● **TASK**: Below are the records; copy exactly the stretch from the line containing "match arrivals with" through the line containing "(** What a socket", both ends included, and nothing else.

● **PROVIDED RECORDS**:
(** A request as it arrives: at a time of the database clock and with the
    rejections the database will answer with while it is served. *)
Record arrival := {
  a_request : request;
  a_now : Z;
  a_faults : list bool }.

Definition serve_arrival (w : world) (a : arrival) : world * list response :=
  (run (handle (a_request a))
       {| database := database w; now := a_now a; faults := a_faults a;
          console := console w; wss := wss w |} []).1.

(** The requests one after the other, with the responses in order. *)
Fixpoint serve_arrivals (w : world) (arrivals : list arrival) : world * list response :=
  match arrivals with
  | [] => (w, [])
  | a :: rest =>
      let '(w1, sent1) := serve_arrival w a in
      let '(w2, sent2) := serve_arrivals w1 rest in
      (w2, sent1 ++ sent2)
  end.

#[global] Instance success_dec (s : Z) : Decision (success s).
Proof. unfold success. apply _. Defined.

(** What a socket has received after [events] have been broadcast. *)
Definition after_events (events : list message) (c : client) : client :=
  if decide (readyState c = OPEN)
  then {| readyState := readyState c; received := received c ++ events |}
  else c.

Definition two_arrivals : list arrival :=
  [ {| a_request := PutJobsId 99 complete; a_now := 110; a_faults := [] |};
    {| a_request := PutJobsId 1 complete; a_now := 120; a_faults := [] |} ].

● **RESPONSE TO THE EXERCISE**:
  match arrivals with
  | [] => (w, [])
  | a :: rest =>
      let '(w1, sent1) := serve_arrival w a in
      let '(w2, sent2) := serve_arrivals w1 rest in
      (w2, sent1 ++ sent2)
  end.

#[global] Instance success_dec (s : Z) : Decision (success s).
Proof. unfold success. apply _. Defined.

(** What a socket has received after [events] have been broadcast. *)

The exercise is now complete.